The difficulty of managing expectations

Check out this new research from Gallup, which has a near record divergence between satisfaction with personal lives, and satisfaction with the direction of the country overall:

As both the article and the graph point out, there is a consistent gap between personal satisfaction and satisfaction over the direction of the country since Gallup began the polling in 1979, driven largely but not exclusively by party identification.

At our current moment there are dueling theories about why everyone feels so badly about the economy. Nate Cohn draws a straight line between perceptions of the economy and confidence in the Biden administration. Paul Krugman claims that the media, especially right-wing media, is over-indexing on stories about inflation.

Either way, we’re in a moment that illustrates the difficulty of expectation setting and the power of narrative—and especially the narrative reinforcement mechanisms inherent to our current media ecosystem. The Biden administration may have declared victory over the pandemic too soon in the summer of 2021, as vaccinations were rolling out and guidance around mask-wearing started to change. The public (yours truly included), desperate for some pandemic relief, was all too willing to accept some good news. Then delta, then Afghanistan, then anti-vax protests, then inflation, then omicron.

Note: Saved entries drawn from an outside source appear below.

Definition dec_MarginSummary (x : MarginSummary) : fields MarginSummary :=
  fpure mkMarginSummary <@> field "accountValue" c_string (ms_AccountValue x)
    <@> field "totalMarginUsed" c_string (ms_TotalMarginUsed x)
    <@> field "totalNtlPos" c_string (ms_TotalNtlPos x)
    <@> field "totalRawUsd" c_string (ms_TotalRawUsd x).
Definition enc_MarginSummary (x : MarginSummary) : list (string * value) :=
  put "accountValue" c_string (ms_AccountValue x)
  ++ put "totalMarginUsed" c_string (ms_TotalMarginUsed x)
  ++ put "totalNtlPos" c_string (ms_TotalNtlPos x)
  ++ put "totalRawUsd" c_string (ms_TotalRawUsd x).
Definition codec_MarginSummary := codec_of
    (mkMarginSummary EmptyString EmptyString EmptyString EmptyString)
  dec_MarginSummary enc_MarginSummary.
#[export] Instance codec_MarginSummary_ok : CodecOK always codec_MarginSummary.
Proof. struct_codec. Qed.

Definition dec_UserState (x : UserState) : fields UserState :=
  fpure mkUserState
    <@> field "assetPositions" (c_list codec_AssetPosition) (us_AssetPositions x)
    <@> field "crossMarginSummary" codec_MarginSummary (us_CrossMarginSummary x)
    <@> field "marginSummary" codec_MarginSummary (us_MarginSummary x)
    <@> field "withdrawable" c_string (us_Withdrawable x).
Definition enc_UserState (x : UserState) : list (string * value) :=
  put "assetPositions" (c_list codec_AssetPosition) (us_AssetPositions x)
  ++ put "crossMarginSummary" codec_MarginSummary (us_CrossMarginSummary x)
  ++ put "marginSummary" codec_MarginSummary (us_MarginSummary x)
  ++ put "withdrawable" c_string (us_Withdrawable x).
Definition codec_UserState := codec_of
    (mkUserState [] (c_zero codec_MarginSummary) (c_zero codec_MarginSummary) EmptyString)
  dec_UserState enc_UserState.
Definition ok_UserState (x : UserState) : Prop :=
  (Forall ok_AssetPosition) (us_AssetPositions x).
#[export] Instance codec_UserState_ok : CodecOK ok_UserState codec_UserState.
Proof. struct_codec. Qed.

Definition dec_SpotBalance (x : SpotBalance) : fields SpotBalance :=
  fpure mkSpotBalance <@> field "coin" c_string (sb_Coin x)
    <@> field "token" c_int (sb_Token x) <@> field "hold" c_string (sb_Hold x)
    <@> field "total" c_string (sb_Total x) <@> field "entryNtl" c_string (sb_EntryNtl x).
Definition enc_SpotBalance (x : SpotBalance) : list (string * value) :=
  put "coin" c_string (sb_Coin x) ++ put "token" c_int (sb_Token x)
  ++ put "hold" c_string (sb_Hold x) ++ put "total" c_string (sb_Total x)
  ++ put "entryNtl" c_string (sb_EntryNtl x).
Definition codec_SpotBalance := codec_of
    (mkSpotBalance EmptyString 0 EmptyString EmptyString EmptyString)
  dec_SpotBalance enc_SpotBalance.
Definition ok_SpotBalance (x : SpotBalance) : Prop :=
  in_int64 (sb_Token x).
#[export] Instance codec_SpotBalance_ok : CodecOK ok_SpotBalance codec_SpotBalance.
Proof. struct_codec. Qed.

Definition dec_SpotUserState (x : SpotUserState) : fields SpotUserState :=
  fpure mkSpotUserState <@> field "balances" (c_list codec_SpotBalance) (sus_Balances x).
Definition enc_SpotUserState (x : SpotUserState) : list (string * value) :=
  put "balances" (c_list codec_SpotBalance) (sus_Balances x).
Definition codec_SpotUserState := codec_of
    (mkSpotUserState [])
  dec_SpotUserState enc_SpotUserState.
Definition ok_SpotUserState (x : SpotUserState) : Prop :=
  (Forall ok_SpotBalance) (sus_Balances x).
#[export] Instance codec_SpotUserState_ok : CodecOK ok_SpotUserState codec_SpotUserState.
Proof. struct_codec. Qed.

Definition dec_OpenOrder (x : OpenOrder) : fields OpenOrder :=
  fpure mkOpenOrder <@> field "coin" c_string (oo_Coin x)
    <@> field "limitPx" c_float_str (oo_LimitPx x) <@> field "oid" c_int (oo_Oid x)
    <@> field "side" c_string (oo_Side x) <@> field "sz" c_float_str (oo_Size x)
    <@> field "timestamp" c_int (oo_Timestamp x).
Definition enc_OpenOrder (x : OpenOrder) : list (string * value) :=
  put "coin" c_string (oo_Coin x) ++ put "limitPx" c_float_str (oo_LimitPx x)
  ++ put "oid" c_int (oo_Oid x) ++ put "side" c_string (oo_Side x)
  ++ put "sz" c_float_str (oo_Size x) ++ put "timestamp" c_int (oo_Timestamp x).
Definition codec_OpenOrder := codec_of
    (mkOpenOrder EmptyString f0 0 EmptyString f0 0)
  dec_OpenOrder enc_OpenOrder.
Definition ok_OpenOrder (x : OpenOrder) : Prop :=
  f64_finite (oo_LimitPx x) /\ in_int64 (oo_Oid x) /\ f64_finite (oo_Size x) /\
  in_int64 (oo_Timestamp x).
#[export] Instance codec_OpenOrder_ok : CodecOK ok_OpenOrder codec_OpenOrder.
Proof. struct_codec. Qed.

Definition dec_FrontendOpenOrder (x : FrontendOpenOrder) : fields FrontendOpenOrder :=
  fpure mkFrontendOpenOrder <@> field "coin" c_string (foo_Coin x)
    <@> field "isPositionTpsl" c_bool (foo_IsPositionTpSl x)
    <@> field "isTrigger" c_bool (foo_IsTrigger x)
    <@> field "limitPx" c_float_str (foo_LimitPx x) <@> field "oid" c_int (foo_Oid x)
    <@> field "orderType" c_string (foo_OrderType x)
    <@> field "origSz" c_float_str (foo_OrigSz x)
    <@> field "reduceOnly" c_bool (foo_ReduceOnly x) <@> field "side" c_string (foo_Side x)
    <@> field "sz" c_float_str (foo_Sz x) <@> field "timestamp" c_int (foo_Timestamp x)
    <@> field "triggerCondition" c_string (foo_TriggerCondition x)
    <@> field "triggerPx" c_string (foo_TriggerPx x).
Definition enc_FrontendOpenOrder (x : FrontendOpenOrder) : list (string * value) :=
  put "coin" c_string (foo_Coin x) ++ put "isPositionTpsl" c_bool (foo_IsPositionTpSl x)
  ++ put "isTrigger" c_bool (foo_IsTrigger x) ++ put "limitPx" c_float_str (foo_LimitPx x)
  ++ put "oid" c_int (foo_Oid x) ++ put "orderType" c_string (foo_OrderType x)
  ++ put "origSz" c_float_str (foo_OrigSz x) ++ put "reduceOnly" c_bool (foo_ReduceOnly x)
  ++ put "side" c_string (foo_Side x) ++ put "sz" c_float_str (foo_Sz x)
  ++ put "timestamp" c_int (foo_Timestamp x)
  ++ put "triggerCondition" c_string (foo_TriggerCondition x)
  ++ put "triggerPx" c_string (foo_TriggerPx x).
Definition codec_FrontendOpenOrder := codec_of
    (mkFrontendOpenOrder EmptyString false false f0 0 EmptyString f0 false EmptyString f0 0
     EmptyString EmptyString)
  dec_FrontendOpenOrder enc_FrontendOpenOrder.
Definition ok_FrontendOpenOrder (x : FrontendOpenOrder) : Prop :=
  f64_finite (foo_LimitPx x) /\ in_int64 (foo_Oid x) /\ f64_finite (foo_OrigSz x) /\
  f64_finite (foo_Sz x) /\ in_int64 (foo_Timestamp x).
#[export] Instance codec_FrontendOpenOrder_ok : CodecOK ok_FrontendOpenOrder codec_FrontendOpenOrder.
Proof. struct_codec. Qed.

Definition dec_QueriedOrder (x : QueriedOrder) : fields QueriedOrder :=
  fpure mkQueriedOrder <@> field "coin" c_string (qo_Coin x)
    <@> field "side" c_string (qo_Side x) <@> field "limitPx" c_string (qo_LimitPx x)
    <@> field "sz" c_string (qo_Sz x) <@> field "oid" c_int (qo_Oid x)
    <@> field "timestamp" c_int (qo_Timestamp x)
    <@> field "triggerCondition" c_string (qo_TriggerCondition x)
    <@> field "isTrigger" c_bool (qo_IsTrigger x)
    <@> field "triggerPx" c_string (qo_TriggerPx x)
    <@> field "isPositionTpsl" c_bool (qo_IsPositionTpsl x)
    <@> field "reduceOnly" c_bool (qo_ReduceOnly x)
    <@> field "orderType" c_string (qo_OrderType x) <@> field "origSz" c_string (qo_OrigSz x)
    <@> field "tif" c_string (qo_Tif x) <@> field "cloid" (c_ptr c_string) (qo_Cloid x).
Definition enc_QueriedOrder (x : QueriedOrder) : list (string * value) :=
  put "coin" c_string (qo_Coin x) ++ put "side" c_string (qo_Side x)
  ++ put "limitPx" c_string (qo_LimitPx x) ++ put "sz" c_string (qo_Sz x)
  ++ put "oid" c_int (qo_Oid x) ++ put "timestamp" c_int (qo_Timestamp x)
  ++ put "triggerCondition" c_string (qo_TriggerCondition x)
  ++ put "isTrigger" c_bool (qo_IsTrigger x) ++ put "triggerPx" c_string (qo_TriggerPx x)
  ++ put "isPositionTpsl" c_bool (qo_IsPositionTpsl x)
  ++ put "reduceOnly" c_bool (qo_ReduceOnly x) ++ put "orderType" c_string (qo_OrderType x)
  ++ put "origSz" c_string (qo_OrigSz x) ++ put "tif" c_string (qo_Tif x)
  ++ put "cloid" (c_ptr c_string) (qo_Cloid x).
Definition codec_QueriedOrder := codec_of
    (mkQueriedOrder EmptyString EmptyString EmptyString EmptyString 0 0 EmptyString false
     EmptyString false false EmptyString EmptyString EmptyString None)
  dec_QueriedOrder enc_QueriedOrder.
Definition ok_QueriedOrder (x : QueriedOrder) : Prop :=
  in_int64 (qo_Oid x) /\ in_int64 (qo_Timestamp x).
#[export] Instance codec_QueriedOrder_ok : CodecOK ok_QueriedOrder codec_QueriedOrder.
Proof. struct_codec. Qed.

Definition dec_OrderQueryResponse (x : OrderQueryResponse) : fields OrderQueryResponse :=
  fpure mkOrderQueryResponse <@> field "order" codec_QueriedOrder (oqr_Order x)
    <@> field "status" c_string (oqr_Status x)
    <@> field "statusTimestamp" c_int (oqr_StatusTimestamp x).
Definition enc_OrderQueryResponse (x : OrderQueryResponse) : list (string * value) :=
  put "order" codec_QueriedOrder (oqr_Order x) ++ put "status" c_string (oqr_Status x)
  ++ put "statusTimestamp" c_int (oqr_StatusTimestamp x).
Definition codec_OrderQueryResponse := codec_of
    (mkOrderQueryResponse (c_zero codec_QueriedOrder) EmptyString 0)
  dec_OrderQueryResponse enc_OrderQueryResponse.
Definition ok_OrderQueryResponse (x : OrderQueryResponse) : Prop :=
  ok_QueriedOrder (oqr_Order x) /\ in_int64 (oqr_StatusTimestamp x).
#[export] Instance codec_OrderQueryResponse_ok : CodecOK ok_OrderQueryResponse codec_OrderQueryResponse.
Proof. struct_codec. Qed.

Definition dec_OrderQueryResult (x : OrderQueryResult) : fields OrderQueryResult :=
  fpure mkOrderQueryResult <@> field "status" c_string (oq_Status x)
    <@> field "order" codec_OrderQueryResponse (oq_Order x).
Definition enc_OrderQueryResult (x : OrderQueryResult) : list (string * value) :=
  put "status" c_string (oq_Status x) ++ put "order" codec_OrderQueryResponse (oq_Order x).
Definition codec_OrderQueryResult := codec_of
    (mkOrderQueryResult EmptyString (c_zero codec_OrderQueryResponse))
  dec_OrderQueryResult enc_OrderQueryResult.
Definition ok_OrderQueryResult (x : OrderQueryResult) : Prop :=
  ok_OrderQueryResponse (oq_Order x).
#[export] Instance codec_OrderQueryResult_ok : CodecOK ok_OrderQueryResult codec_OrderQueryResult.
Proof. struct_codec. Qed.
(** The order in which the exchange writes the keys of a fill, or adds keys
    this client does not know, does not matter: from an object without
    repeated keys, every permutation of its entries reads the same fill. *)
Theorem WsOrderFill_key_order (old x : WsOrderFill) (es es' : list (string * value))
    (Hkeys : NoDup es.*1) (Hperm : es ≡ₚ es')
    (Hread : c_dec codec_WsOrderFill old (VMap es) = inl x) :
  c_dec codec_WsOrderFill old (VMap es') = inl x.
Proof. exact (struct_key_order _ dec_WsOrderFill _ old es es' x Hkeys Hperm Hread). Qed.
End fills.

Definition sample_fill : WsOrderFill :=
  mkWsOrderFill "ETH" "1800.5" "0.25" "B" 1700000000000 "0.0" "Open Long" "0.0" "0xab" 77 true "0.1" 9
    None "USDC" (Some "0.01").
Definition sample_fills : WsOrderFills := mkWsOrderFills true "0xuser" [sample_fill].

Lemma sample_fills_ok : ok_WsOrderFills sample_fills.
Proof. repeat constructor; vm_compute; discriminate. Qed.

Lemma WsOrderFills_roundtrip_witness :
  c_dec (@codec_WsOrderFills reference_lexer) (mkWsOrderFills false EmptyString [])
    (c_enc (@codec_WsOrderFills reference_lexer) sample_fills) = inl sample_fills.
Proof. exact (@WsOrderFills_roundtrip reference_lexer reference_lexer_laws sample_fills sample_fills_ok). Defined.

(** The sample fill with its keys in reverse and one the client does not know. *)
Definition sample_entries : list (string * value) :=
  ("cloid", VNull) :: @enc_WsOrderFill reference_lexer sample_fill.

Lemma WsOrderFill_key_order_witness :
  c_dec (@codec_WsOrderFill reference_lexer) (c_zero (@codec_WsOrderFill reference_lexer))
    (VMap (rev sample_entries)) = inl sample_fill.
Proof.
  apply (@WsOrderFill_key_order reference_lexer _ sample_fill sample_entries (rev sample_entries)).
  - apply (bool_decide_unpack _). vm_compute. exact I.
  - apply Permutation_rev.
  - vm_compute. reflexivity.
Defined.
Definition pack_BatchModifyAction (x : BatchModifyAction) : value :=
  VStruct [("type", VString (bma_Type x)); ("modifies", pack_list pack_ModifyAction (bma_Modifies x))].

Definition pack_PerpDexClassTransferAction (x : PerpDexClassTransferAction) : value :=
  VStruct [("type", VString (pdc_Type x)); ("dex", VString (pdc_Dex x));
    ("token", VString (pdc_Token x)); ("amount", VFloat (pdc_Amount x));
    ("toPerp", VBool (pdc_ToPerp x))].

Definition pack_SubAccountSpotTransferAction (x : SubAccountSpotTransferAction) : value :=
  VStruct [("type", VString (sas_Type x)); ("subAccountUser", VString (sas_SubAccountUser x));
    ("isDeposit", VBool (sas_IsDeposit x)); ("token", VString (sas_Token x));
    ("amount", VFloat (sas_Amount x))].

Definition pack_ScheduleCancelAction (x : ScheduleCancelAction) : value :=
  VStruct ([("type", VString (sca_Type x))] ++ omitempty "time" VInt (sca_Time x)).

Definition pack_SetReferrerAction (x : SetReferrerAction) : value :=
  VStruct [("type", VString (sra_Type x)); ("code", VString (sra_Code x))].

Definition pack_CreateSubAccountAction (x : CreateSubAccountAction) : value :=
  VStruct [("type", VString (csa_Type x)); ("name", VString (csa_Name x))].

Definition pack_UseBigBlocksAction (x : UseBigBlocksAction) : value :=
  VStruct [("type", VString (ubb_Type x)); ("usingBigBlocks", VBool (ubb_UsingBigBlocks x))].
(* ===== verification/SdkOrders.v ===== *)
(** * pkg/go-hyperliquid/exchange_orders.go and exchange_orders_cancel.go

    Creating, modifying and cancelling orders.  A method that returns a result
    beside its error has a pair as its value. *)

From Stdlib Require Import ZArith Lia Ascii.
From stdpp Require Import gmap strings list pretty.
From S2P Require Import Prelude Float64 GoDecimal Models SdkTypes SdkNonce SdkWire SdkClient EasyJson TypesCodecs SdkDecoders SdkResponse SdkInfo SdkSigning SdkActions SdkExchange.
Local Open Scope Z_scope.

Record CreateOrderRequest := mkCreateOrderRequest {
  order_Coin : string; order_IsBuy : bool; order_Price : float64; order_Size : float64;
  order_ReduceOnly : bool; order_OrderType : OrderType; order_ClientOrderID : option string;
}.

(** [Oid] is an int64 or a [Cloid]. *)
Record ModifyOrderRequest := mkModifyOrderRequest {
  modify_Oid : value; modify_Order : CreateOrderRequest;
}.

Record CancelOrderRequest := mkCancelOrderRequest { cancel_Coin : string; cancel_OrderID : Z }.
Record CancelOrderRequestByCloid := mkCancelOrderRequestByCloid {
  cancelc_Coin : string; cancelc_Cloid : string;
}.

(** The value of a call and its error together. *)
Definition attempt {A} (m : api A) : api (A + string) := fun s =>
  r ← m s; Ret (r.1, inl r.2).

(** ** Actions from requests *)

(** The price and the kind of a trigger are commented out in the source. *)
Definition newOrderTypeWire (o : CreateOrderRequest) : orderWireType :=
  match otype_Limit (order_OrderType o), otype_Trigger (order_OrderType o) with
  | Some l, _ => mk_orderWireType (Some (mk_orderWireTypeLimit (limit_Tif l))) None
  | None, Some t =>
      mk_orderWireType None (Some (mk_orderWireTypeTrigger f0 (trigger_IsMarket t) EmptyString))
  | None, None => mk_orderWireType None None
  end.

Section wires.
Context `{CastE}.

Definition order_wire (i : Info) (order : CreateOrderRequest) (priceWire sizeWire : string) : OrderWire :=
  mkOrderWire (NameToAsset i (order_Coin order)) (order_IsBuy order) priceWire sizeWire
    (order_ReduceOnly order) (newOrderTypeWire order) (order_ClientOrderID order).

(** The loop of [newCreateOrderAction] from order [i] on. *)
Fixpoint create_wires (info : Info) (i : Z) (orders : list CreateOrderRequest) : list OrderWire + string :=
  match orders with
  | [] => inl []
  | order :: orders =>
      match floatToWire (order_Price order) with
      | inr err => inr ("failed to wire price for order " +:+ pretty i +:+ ": " +:+ err)
      | inl priceWire =>
          match floatToWire (order_Size order) with
          | inr err => inr ("failed to wire size for order " +:+ pretty i +:+ ": " +:+ err)
          | inl sizeWire =>
              map_inl (cons (order_wire info order priceWire sizeWire)) (create_wires info (i + 1) orders)
          end
      end
  end.

Definition newCreateOrderAction (e : Exchange) (orders : list CreateOrderRequest)
    (info : option BuilderInfo) : OrderAction + string :=
  map_inl (fun orderRequests => mkOrderAction "order" orderRequests GroupingNA info)
    (create_wires (ex_info e) 0 orders).

Definition newModifyOrderAction (e : Exchange) (modifyRequest : ModifyOrderRequest)
    : ModifyAction + string :=
  let order := modify_Order modifyRequest in
  match floatToWire (order_Price order) with
  | inr err => inr ("failed to wire price: " +:+ err)
  | inl priceWire =>
      match floatToWire (order_Size order) with
      | inr err => inr ("failed to wire size: " +:+ err)
      | inl sizeWire =>
          inl (mkModifyAction "modify" (modify_Oid modifyRequest)
                 (order_wire (ex_info e) order priceWire sizeWire))
      end
  end.

Fixpoint modify_wires (e : Exchange) (i : Z) (requests : list ModifyOrderRequest)
    : list ModifyAction + string :=
  match requests with
  | [] => inl []
  | req :: requests =>
      match newModifyOrderAction e req with
      | inr err => inr ("failed to create modify request " +:+ pretty i +:+ ": " +:+ err)
      | inl modify =>
          map_inl (cons (mkModifyAction EmptyString (ma_Oid modify) (ma_Order modify)))
            (modify_wires e (i + 1) requests)
      end
  end.

Definition newModifyOrdersAction (e : Exchange) (modifyRequests : list ModifyOrderRequest)
    : BatchModifyAction + string :=
  map_inl (mkBatchModifyAction "batchModify") (modify_wires e 0 modifyRequests).
End wires.

Section orders.
Context `{Http} `{Json} `{FastJson} `{Lexer} `{Msgpack} `{Crypto} `{CastE}.

(** A response variable, and a pointer to one, which null leaves nil. *)
#[export] Instance decoder_OrderResponse : Decoder (APIResponse OrderResponse) := {|
  decode := APIResponse_UnmarshalJSON j_OrderResponse (zero_APIResponse (mkOrderResponse []))
|}.
Definition decode_pointer {A} `{Decoder A} (v : value) : option A + string :=
  match v with VNull => inl None | _ => map_inl Some (decode v) end.
#[export] Instance decoder_OrderResponse_ptr : Decoder (option (APIResponse OrderResponse)) := {|
  decode := decode_pointer
|}.
#[export] Instance decoder_CancelOrderResponse : Decoder (APIResponse CancelOrderResponse) := {|
  decode := APIResponse_UnmarshalJSON j_CancelOrderResponse (zero_APIResponse (mkCancelOrderResponse []))
|}.
#[export] Instance decoder_CancelOrderResponse_ptr : Decoder (option (APIResponse CancelOrderResponse)) := {|
  decode := decode_pointer
|}.

Definition CreateOrderRequest_String (r : CreateOrderRequest) : string :=
  let v := VStruct [("Coin", VString (order_Coin r)); ("IsBuy", VBool (order_IsBuy r));
                    ("Price", VFloat (order_Price r)); ("Size", VFloat (order_Size r));
                    ("ReduceOnly", VBool (order_ReduceOnly r));
                    ("OrderType", c_enc codec_OrderType (order_OrderType r));
                    ("ClientOrderID", pack_ptr VString (order_ClientOrderID r))] in
  if json_ok v then json_Marshal v else EmptyString.

Definition OrderStatus_String (st : OrderStatus) : string := json_Marshal (VMap (enc_OrderStatus st)).

(** ** Creating orders *)

(** The first status with an error. *)
Fixpoint status_errors (statuses : list OrderStatus) : option string :=
  match statuses with
  | [] => None
  | st :: statuses =>
      match ostatus_Error st with Some err => Some err | None => status_errors statuses end
  end.

Definition Exchange_BulkOrders (e : Exchange) (now : Z) (orders : list CreateOrderRequest)
    (builder : option BuilderInfo) : api (option (APIResponse OrderResponse) * option string) :=
  match newCreateOrderAction e orders builder with
  | inr err => ok (None, Some err)
  | inl a =>
      r ← attempt (Exchange_executeAction e now (ActOrder a));
      ok match r with
         | inr err => (None, Some err)
         | inl None => (None, None)
         | inl (Some result) => (Some result, status_errors (or_Statuses (ar_Data result)))
         end
  end.

(** [resp.Ok] of a nil response panics. *)
Definition Exchange_Order (e : Exchange) (now : Z) (req : CreateOrderRequest)
    (builder : option BuilderInfo) : api OrderStatus :=
  r ← Exchange_BulkOrders e now [req] builder;
  match r with
  | (_, Some err) => fail err
  | (None, None) => panic
  | (Some resp, None) =>
      if negb (ar_Ok resp) then fail ("failed to create order: " +:+ ar_Err resp)
      else match or_Statuses (ar_Data resp) with
           | [] => fail ("no status for order: " +:+ ar_Err resp)
           | st :: _ => ok st
           end
  end.

(** ** Modifying orders *)

Definition Exchange_ModifyOrder (e : Exchange) (now : Z) (req : ModifyOrderRequest) : api OrderStatus :=
  a ← wrap "failed to create modify action: " (lift (newModifyOrderAction e req));
  resp ← wrap "failed to modify order: "
    (Exchange_executeAction (A := APIResponse OrderResponse) e now (ActModify a));
  if negb (ar_Ok resp) then fail ("failed to modify order: " +:+ ar_Err resp)
  else match or_Statuses (ar_Data resp) with
       | [] => fail ("no status for modified order: " +:+ ar_Err resp)
       | st :: _ => ok st
       end.

Definition Exchange_BulkModifyOrders (e : Exchange) (now : Z) (requests : list ModifyOrderRequest)
    : api (list OrderStatus) :=
  a ← wrap "failed to create bulk modify action: " (lift (newModifyOrdersAction e requests));
  resp ← wrap "failed to modify orders: "
    (Exchange_executeAction (A := APIResponse OrderResponse) e now (ActBatchModify a));
  if negb (ar_Ok resp) then fail ("failed to modify orders: " +:+ ar_Err resp)
  else match or_Statuses (ar_Data resp) with
       | [] => fail ("no status for modified order: " +:+ ar_Err resp)
       | sts => ok sts
       end.

(** ** Market orders *)

(** exchange_others.go *)
Definition Exchange_SlippagePrice (e : Exchange) (name : string) (isBuy : bool) (slippage : float64)
    (px : option float64) : api float64 :=
  let coin := coin_of (ex_info e) name in
  price ← match px with
          | Some p => ok p
          | None =>
              mids ← Info_AllMids (ex_info e);
              match mids !! coin with
              | Some midPriceStr => ok (parseFloat midPriceStr)
              | None => fail ("could not get mid price for coin: " +:+ coin)
              end
          end;
  let asset := default 0 (coinToAsset (ex_info e) !! coin) in
  let isSpot := 10000 <=? asset in
  let price := if isBuy then fmul price (fadd f1 slippage) else fmul price (fsub f1 slippage) in
  let price := roundToSignificantFigures price 5 in
  let decimals := if isSpot then 8 else 6 in
  let szDecimals := default 0 (assetToDecimal (ex_info e) !! asset) in
  ok (roundToDecimals price (decimals - szDecimals)).

Definition market_request (coin : string) (isBuy : bool) (size price : float64) (reduceOnly : bool)
    (cloid : option string) : CreateOrderRequest :=
  mkCreateOrderRequest coin isBuy price size reduceOnly
    (mkOrderType (Some (mkLimitOrderType TifIoc)) None) cloid.

Definition Exchange_MarketOpen (e : Exchange) (now : Z) (name : string) (isBuy : bool) (sz : float64)
    (px : option float64) (slippage : float64) (cloid : option string)
    (builder : option BuilderInfo) : api OrderStatus :=
  slippagePrice ← Exchange_SlippagePrice e name isBuy slippage px;
  Exchange_Order e now (market_request name isBuy sz slippagePrice false cloid) builder.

By most economic measures, the economy is actually pretty good right now, better than most economists predicted it would be in 2020. But try telling that to someone who is already pandemic fatigued, constantly hears about inflation on the news, and experiences it in their shopping cart.

The mood of the country can turn around, but it’ll take some consistent good news—and better expectations management. With pandemic measures just kind of fizzling out, and the double whammy of inflation and rising interest rates over the next few months, I think the Biden administration is going to have a rough time of it for the rest of 2022. Godspeed to their comms team.